Copy each line below containing "chunks".
(Extracted material)
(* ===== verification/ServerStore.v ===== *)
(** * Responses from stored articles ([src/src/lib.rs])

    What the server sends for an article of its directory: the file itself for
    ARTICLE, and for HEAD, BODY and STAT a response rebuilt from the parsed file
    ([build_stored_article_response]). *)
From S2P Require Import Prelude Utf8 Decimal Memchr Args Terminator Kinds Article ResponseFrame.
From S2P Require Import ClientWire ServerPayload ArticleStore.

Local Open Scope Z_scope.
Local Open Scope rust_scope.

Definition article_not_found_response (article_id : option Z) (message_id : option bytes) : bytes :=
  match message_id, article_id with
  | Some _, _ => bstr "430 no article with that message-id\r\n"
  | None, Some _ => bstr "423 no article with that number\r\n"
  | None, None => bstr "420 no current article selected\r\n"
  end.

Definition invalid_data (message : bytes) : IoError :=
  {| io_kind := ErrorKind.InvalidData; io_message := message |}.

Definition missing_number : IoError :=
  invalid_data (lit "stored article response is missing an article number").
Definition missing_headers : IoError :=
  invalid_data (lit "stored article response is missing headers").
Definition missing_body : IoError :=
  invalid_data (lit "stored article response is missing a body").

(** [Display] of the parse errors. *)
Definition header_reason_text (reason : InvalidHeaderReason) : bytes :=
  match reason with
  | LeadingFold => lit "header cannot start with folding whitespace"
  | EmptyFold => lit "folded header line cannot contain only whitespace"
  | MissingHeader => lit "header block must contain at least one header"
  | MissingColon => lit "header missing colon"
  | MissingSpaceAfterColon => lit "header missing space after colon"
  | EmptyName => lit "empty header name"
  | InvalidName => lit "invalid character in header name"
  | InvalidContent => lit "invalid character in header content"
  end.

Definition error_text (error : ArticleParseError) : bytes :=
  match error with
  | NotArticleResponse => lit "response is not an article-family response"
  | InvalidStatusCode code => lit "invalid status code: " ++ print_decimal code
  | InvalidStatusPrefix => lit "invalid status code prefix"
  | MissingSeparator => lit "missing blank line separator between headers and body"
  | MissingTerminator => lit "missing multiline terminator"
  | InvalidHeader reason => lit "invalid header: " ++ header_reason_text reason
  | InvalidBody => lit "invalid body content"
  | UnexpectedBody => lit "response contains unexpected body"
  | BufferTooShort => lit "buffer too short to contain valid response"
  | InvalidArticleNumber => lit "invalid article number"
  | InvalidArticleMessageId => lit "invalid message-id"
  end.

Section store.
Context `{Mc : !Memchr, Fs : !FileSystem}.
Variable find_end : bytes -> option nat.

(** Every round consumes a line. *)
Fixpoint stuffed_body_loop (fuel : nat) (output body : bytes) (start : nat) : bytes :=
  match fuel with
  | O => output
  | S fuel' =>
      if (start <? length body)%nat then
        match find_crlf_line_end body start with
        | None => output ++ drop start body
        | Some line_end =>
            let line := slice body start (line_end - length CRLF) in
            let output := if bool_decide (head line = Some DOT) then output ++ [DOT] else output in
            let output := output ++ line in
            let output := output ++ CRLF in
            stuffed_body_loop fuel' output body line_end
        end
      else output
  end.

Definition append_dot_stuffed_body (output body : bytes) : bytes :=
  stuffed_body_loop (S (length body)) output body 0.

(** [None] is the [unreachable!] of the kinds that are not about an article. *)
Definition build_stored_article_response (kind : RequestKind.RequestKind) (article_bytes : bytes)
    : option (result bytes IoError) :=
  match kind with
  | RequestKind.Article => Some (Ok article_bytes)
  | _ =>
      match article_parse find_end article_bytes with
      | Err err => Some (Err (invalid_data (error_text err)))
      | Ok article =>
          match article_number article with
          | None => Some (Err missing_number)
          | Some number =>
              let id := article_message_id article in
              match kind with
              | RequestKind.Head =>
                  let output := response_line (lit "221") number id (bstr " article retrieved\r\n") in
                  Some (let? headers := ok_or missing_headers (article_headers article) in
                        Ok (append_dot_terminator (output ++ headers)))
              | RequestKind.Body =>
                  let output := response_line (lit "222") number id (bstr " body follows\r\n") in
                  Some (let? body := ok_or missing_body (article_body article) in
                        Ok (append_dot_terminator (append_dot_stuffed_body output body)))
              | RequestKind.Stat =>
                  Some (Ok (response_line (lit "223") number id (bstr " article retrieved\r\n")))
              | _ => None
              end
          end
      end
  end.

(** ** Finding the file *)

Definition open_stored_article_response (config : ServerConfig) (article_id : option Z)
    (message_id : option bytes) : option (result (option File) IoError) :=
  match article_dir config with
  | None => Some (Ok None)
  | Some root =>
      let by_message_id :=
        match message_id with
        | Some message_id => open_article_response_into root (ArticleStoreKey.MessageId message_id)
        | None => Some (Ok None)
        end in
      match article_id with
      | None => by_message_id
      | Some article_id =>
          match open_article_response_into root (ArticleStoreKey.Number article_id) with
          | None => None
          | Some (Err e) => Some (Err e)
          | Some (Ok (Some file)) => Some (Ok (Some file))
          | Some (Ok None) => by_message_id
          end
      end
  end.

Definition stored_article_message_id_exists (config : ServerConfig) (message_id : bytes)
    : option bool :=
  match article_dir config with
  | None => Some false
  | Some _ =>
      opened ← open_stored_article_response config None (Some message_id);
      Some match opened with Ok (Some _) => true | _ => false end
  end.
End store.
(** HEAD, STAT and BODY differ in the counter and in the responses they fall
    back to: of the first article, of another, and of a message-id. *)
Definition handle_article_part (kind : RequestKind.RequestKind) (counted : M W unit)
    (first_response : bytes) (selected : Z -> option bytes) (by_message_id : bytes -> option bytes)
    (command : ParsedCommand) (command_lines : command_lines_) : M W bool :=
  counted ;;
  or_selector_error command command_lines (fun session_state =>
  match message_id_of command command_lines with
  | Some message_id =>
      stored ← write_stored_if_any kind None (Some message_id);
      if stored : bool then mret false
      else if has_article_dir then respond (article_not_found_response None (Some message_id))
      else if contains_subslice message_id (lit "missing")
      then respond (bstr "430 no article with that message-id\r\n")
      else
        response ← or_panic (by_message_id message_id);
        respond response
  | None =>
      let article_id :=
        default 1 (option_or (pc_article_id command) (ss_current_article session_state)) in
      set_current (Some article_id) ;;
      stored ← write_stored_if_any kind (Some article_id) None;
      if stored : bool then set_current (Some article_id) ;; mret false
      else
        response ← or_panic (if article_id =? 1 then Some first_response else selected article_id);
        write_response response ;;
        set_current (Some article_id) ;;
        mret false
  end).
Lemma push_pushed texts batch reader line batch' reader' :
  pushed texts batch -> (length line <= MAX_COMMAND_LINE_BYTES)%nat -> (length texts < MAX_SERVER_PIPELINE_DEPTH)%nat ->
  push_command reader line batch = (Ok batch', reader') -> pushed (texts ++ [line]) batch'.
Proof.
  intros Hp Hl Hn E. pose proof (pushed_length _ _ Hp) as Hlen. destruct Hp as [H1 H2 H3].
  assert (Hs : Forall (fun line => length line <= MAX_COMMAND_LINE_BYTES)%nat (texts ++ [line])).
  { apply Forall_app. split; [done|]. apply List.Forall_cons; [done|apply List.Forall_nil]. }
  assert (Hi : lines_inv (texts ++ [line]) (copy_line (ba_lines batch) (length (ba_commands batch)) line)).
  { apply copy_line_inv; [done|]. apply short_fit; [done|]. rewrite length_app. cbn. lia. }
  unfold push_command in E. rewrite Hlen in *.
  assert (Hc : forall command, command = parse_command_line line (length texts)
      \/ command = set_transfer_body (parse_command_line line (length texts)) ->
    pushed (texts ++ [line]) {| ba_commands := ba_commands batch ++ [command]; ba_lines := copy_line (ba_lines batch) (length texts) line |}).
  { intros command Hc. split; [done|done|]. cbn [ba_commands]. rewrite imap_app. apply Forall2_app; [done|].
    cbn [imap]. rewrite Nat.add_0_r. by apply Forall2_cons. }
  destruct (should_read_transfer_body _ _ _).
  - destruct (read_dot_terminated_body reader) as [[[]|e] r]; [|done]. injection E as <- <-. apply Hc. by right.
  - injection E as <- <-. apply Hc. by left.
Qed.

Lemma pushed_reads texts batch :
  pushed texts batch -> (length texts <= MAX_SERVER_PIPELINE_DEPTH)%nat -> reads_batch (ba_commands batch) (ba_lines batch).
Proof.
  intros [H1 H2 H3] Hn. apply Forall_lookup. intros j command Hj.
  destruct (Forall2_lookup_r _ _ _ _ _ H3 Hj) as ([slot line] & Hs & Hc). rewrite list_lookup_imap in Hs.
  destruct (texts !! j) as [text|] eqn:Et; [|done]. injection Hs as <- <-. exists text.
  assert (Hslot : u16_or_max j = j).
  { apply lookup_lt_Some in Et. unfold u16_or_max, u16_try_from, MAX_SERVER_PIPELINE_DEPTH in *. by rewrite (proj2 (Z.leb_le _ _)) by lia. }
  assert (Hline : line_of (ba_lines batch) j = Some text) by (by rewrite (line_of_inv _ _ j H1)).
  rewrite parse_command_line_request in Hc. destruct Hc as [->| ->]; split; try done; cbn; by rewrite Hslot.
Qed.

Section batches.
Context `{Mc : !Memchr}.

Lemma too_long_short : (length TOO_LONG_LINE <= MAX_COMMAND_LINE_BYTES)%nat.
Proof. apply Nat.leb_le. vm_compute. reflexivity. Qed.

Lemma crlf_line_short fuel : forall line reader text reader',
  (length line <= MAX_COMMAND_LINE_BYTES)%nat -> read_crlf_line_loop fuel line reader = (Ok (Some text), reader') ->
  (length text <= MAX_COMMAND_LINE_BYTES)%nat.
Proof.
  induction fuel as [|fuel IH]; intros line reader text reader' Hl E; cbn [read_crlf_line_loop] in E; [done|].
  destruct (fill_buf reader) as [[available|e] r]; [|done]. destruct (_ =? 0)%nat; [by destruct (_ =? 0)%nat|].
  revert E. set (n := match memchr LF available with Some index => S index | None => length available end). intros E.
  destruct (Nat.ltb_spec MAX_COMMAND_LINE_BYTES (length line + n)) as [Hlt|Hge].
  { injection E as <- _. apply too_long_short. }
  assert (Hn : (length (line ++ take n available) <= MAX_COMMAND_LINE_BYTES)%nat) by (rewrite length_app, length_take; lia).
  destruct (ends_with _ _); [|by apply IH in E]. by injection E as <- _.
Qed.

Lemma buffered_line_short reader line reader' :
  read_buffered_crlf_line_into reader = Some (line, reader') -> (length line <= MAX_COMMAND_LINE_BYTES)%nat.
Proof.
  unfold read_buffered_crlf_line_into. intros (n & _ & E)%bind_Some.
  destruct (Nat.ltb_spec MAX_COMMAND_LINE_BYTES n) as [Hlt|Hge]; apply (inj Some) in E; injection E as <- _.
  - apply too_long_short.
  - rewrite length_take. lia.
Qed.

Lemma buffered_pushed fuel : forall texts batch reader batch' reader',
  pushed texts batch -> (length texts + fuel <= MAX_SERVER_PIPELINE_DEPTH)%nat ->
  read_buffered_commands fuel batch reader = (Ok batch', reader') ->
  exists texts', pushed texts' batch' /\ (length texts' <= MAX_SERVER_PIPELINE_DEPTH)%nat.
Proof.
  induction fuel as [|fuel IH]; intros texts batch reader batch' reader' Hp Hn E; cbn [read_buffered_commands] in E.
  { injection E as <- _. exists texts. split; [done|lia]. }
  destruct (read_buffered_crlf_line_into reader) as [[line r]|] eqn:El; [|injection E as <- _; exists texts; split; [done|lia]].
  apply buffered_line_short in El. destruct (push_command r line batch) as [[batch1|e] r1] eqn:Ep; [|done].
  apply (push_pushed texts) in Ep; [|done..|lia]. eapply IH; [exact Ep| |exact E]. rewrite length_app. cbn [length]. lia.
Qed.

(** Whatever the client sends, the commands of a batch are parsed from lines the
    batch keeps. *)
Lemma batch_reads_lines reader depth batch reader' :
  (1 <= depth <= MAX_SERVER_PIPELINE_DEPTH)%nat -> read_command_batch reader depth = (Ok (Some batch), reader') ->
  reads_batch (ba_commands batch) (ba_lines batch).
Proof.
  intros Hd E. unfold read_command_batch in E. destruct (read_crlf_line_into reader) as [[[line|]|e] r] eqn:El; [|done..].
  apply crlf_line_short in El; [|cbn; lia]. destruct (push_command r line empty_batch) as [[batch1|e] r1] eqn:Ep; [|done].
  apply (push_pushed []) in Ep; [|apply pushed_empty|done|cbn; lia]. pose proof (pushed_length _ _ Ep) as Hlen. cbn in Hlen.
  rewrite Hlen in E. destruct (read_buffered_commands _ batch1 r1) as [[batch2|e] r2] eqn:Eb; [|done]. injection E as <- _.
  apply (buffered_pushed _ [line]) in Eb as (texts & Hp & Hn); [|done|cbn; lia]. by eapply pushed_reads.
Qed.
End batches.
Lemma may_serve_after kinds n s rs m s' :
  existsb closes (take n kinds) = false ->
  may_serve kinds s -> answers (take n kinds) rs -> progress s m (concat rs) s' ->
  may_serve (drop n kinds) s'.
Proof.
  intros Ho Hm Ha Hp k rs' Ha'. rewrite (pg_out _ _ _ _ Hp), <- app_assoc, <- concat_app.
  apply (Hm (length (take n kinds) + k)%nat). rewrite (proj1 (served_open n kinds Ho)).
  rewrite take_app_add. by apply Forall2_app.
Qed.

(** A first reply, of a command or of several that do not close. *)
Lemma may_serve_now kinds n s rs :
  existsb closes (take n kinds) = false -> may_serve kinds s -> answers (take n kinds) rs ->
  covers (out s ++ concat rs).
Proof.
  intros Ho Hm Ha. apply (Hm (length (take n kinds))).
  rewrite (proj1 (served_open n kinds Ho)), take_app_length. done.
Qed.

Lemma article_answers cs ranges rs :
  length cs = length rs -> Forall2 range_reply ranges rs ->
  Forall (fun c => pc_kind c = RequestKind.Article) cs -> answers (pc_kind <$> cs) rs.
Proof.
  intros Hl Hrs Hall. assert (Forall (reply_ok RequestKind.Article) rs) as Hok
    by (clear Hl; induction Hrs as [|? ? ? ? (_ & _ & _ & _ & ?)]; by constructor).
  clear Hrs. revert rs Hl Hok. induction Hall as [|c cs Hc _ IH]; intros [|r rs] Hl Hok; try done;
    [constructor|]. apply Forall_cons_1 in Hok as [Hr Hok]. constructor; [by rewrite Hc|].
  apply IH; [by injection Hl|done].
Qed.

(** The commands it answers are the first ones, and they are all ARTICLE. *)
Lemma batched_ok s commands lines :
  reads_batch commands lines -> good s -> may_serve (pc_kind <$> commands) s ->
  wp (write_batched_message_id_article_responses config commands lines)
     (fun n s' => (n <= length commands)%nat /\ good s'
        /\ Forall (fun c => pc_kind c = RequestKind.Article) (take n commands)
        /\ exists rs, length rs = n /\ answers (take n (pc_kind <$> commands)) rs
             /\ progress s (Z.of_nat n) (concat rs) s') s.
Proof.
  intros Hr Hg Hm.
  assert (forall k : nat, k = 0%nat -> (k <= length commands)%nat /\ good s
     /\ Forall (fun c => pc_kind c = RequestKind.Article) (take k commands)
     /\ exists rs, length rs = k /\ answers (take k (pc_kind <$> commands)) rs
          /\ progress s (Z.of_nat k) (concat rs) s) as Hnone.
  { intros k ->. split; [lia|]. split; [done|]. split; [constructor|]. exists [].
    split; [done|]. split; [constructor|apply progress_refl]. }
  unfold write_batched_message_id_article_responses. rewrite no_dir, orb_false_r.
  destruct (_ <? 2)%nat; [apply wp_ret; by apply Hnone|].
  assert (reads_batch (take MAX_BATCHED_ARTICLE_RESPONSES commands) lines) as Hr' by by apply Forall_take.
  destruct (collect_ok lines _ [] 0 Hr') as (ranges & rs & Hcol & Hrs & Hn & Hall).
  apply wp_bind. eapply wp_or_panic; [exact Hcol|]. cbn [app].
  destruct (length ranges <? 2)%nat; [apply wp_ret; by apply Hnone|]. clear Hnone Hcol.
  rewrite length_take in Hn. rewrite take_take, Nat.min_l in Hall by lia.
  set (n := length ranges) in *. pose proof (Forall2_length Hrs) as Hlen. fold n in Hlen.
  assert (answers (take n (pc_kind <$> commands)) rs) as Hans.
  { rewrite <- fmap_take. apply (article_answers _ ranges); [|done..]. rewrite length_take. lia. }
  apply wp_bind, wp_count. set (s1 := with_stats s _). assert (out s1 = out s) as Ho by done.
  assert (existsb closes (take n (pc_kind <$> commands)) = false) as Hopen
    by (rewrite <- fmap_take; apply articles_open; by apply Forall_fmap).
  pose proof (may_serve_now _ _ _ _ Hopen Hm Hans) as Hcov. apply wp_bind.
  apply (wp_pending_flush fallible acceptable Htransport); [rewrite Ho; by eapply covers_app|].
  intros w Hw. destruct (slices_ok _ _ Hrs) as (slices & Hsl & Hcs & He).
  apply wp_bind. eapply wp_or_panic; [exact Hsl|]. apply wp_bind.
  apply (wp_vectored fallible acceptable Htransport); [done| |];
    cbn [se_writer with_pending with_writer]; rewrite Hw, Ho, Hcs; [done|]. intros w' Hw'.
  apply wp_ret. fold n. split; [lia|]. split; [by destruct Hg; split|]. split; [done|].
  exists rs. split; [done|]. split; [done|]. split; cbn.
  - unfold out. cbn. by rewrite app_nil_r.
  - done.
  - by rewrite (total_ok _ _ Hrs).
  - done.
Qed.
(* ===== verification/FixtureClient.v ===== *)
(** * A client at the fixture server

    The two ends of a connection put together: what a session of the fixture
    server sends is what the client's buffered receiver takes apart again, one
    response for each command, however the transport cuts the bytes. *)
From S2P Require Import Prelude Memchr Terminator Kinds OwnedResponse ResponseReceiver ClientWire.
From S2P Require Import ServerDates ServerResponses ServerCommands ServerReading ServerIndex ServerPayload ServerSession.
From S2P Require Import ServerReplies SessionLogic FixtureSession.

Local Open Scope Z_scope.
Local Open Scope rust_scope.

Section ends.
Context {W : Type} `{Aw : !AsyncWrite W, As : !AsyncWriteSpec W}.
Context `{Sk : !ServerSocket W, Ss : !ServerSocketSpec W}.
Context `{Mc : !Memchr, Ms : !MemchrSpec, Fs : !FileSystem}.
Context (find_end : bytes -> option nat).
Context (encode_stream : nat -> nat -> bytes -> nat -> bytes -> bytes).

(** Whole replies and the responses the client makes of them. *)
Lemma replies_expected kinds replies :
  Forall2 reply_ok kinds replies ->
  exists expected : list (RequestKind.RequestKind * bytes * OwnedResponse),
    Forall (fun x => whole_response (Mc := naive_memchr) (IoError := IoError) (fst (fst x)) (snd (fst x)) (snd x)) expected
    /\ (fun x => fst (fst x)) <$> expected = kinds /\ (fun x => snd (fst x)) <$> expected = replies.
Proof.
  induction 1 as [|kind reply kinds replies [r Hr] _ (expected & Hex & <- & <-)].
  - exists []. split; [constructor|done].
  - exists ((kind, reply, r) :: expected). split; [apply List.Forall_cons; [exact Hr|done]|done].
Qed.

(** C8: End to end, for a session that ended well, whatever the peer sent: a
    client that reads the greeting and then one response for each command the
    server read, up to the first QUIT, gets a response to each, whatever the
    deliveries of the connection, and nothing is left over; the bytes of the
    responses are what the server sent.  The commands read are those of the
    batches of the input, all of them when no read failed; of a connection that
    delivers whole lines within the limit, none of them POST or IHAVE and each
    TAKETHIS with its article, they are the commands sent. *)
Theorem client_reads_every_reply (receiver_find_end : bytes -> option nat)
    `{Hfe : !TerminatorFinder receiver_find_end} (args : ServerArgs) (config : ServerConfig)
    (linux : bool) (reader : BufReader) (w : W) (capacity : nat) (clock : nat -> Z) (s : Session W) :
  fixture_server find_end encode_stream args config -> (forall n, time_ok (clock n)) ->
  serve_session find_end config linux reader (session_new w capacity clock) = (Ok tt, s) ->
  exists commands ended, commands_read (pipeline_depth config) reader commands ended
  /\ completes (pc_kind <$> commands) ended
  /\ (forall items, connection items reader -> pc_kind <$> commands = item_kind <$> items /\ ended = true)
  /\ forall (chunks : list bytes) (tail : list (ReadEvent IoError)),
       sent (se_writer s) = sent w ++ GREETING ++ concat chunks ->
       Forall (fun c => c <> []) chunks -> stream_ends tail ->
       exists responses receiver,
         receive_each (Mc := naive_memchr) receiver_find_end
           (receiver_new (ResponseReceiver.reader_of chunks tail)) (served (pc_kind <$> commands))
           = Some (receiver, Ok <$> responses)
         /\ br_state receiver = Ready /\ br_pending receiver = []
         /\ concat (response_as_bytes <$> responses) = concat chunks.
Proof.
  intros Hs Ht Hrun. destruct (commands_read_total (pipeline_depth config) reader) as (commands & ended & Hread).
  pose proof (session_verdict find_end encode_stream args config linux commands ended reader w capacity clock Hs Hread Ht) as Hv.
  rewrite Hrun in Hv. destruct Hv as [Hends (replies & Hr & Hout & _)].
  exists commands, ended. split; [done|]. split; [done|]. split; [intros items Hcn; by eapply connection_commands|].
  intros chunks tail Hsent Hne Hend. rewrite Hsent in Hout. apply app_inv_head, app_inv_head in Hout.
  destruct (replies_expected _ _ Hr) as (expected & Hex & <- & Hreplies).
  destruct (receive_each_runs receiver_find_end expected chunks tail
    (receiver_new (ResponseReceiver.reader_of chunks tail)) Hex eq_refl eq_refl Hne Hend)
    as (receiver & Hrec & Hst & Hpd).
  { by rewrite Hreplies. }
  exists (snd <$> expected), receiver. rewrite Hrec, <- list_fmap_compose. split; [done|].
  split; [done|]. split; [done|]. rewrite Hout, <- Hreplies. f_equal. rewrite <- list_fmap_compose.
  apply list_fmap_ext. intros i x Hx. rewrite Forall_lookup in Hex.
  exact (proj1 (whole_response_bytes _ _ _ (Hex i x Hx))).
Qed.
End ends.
(End Extracted material)
§ **Task response**
  /\ forall (chunks : list bytes) (tail : list (ReadEvent IoError)),
       sent (se_writer s) = sent w ++ GREETING ++ concat chunks ->
       Forall (fun c => c <> []) chunks -> stream_ends tail ->
           (receiver_new (ResponseReceiver.reader_of chunks tail)) (served (pc_kind <$> commands))
         /\ concat (response_as_bytes <$> responses) = concat chunks.
  intros chunks tail Hsent Hne Hend. rewrite Hsent in Hout. apply app_inv_head, app_inv_head in Hout.
  destruct (receive_each_runs receiver_find_end expected chunks tail
    (receiver_new (ResponseReceiver.reader_of chunks tail)) Hex eq_refl eq_refl Hne Hend)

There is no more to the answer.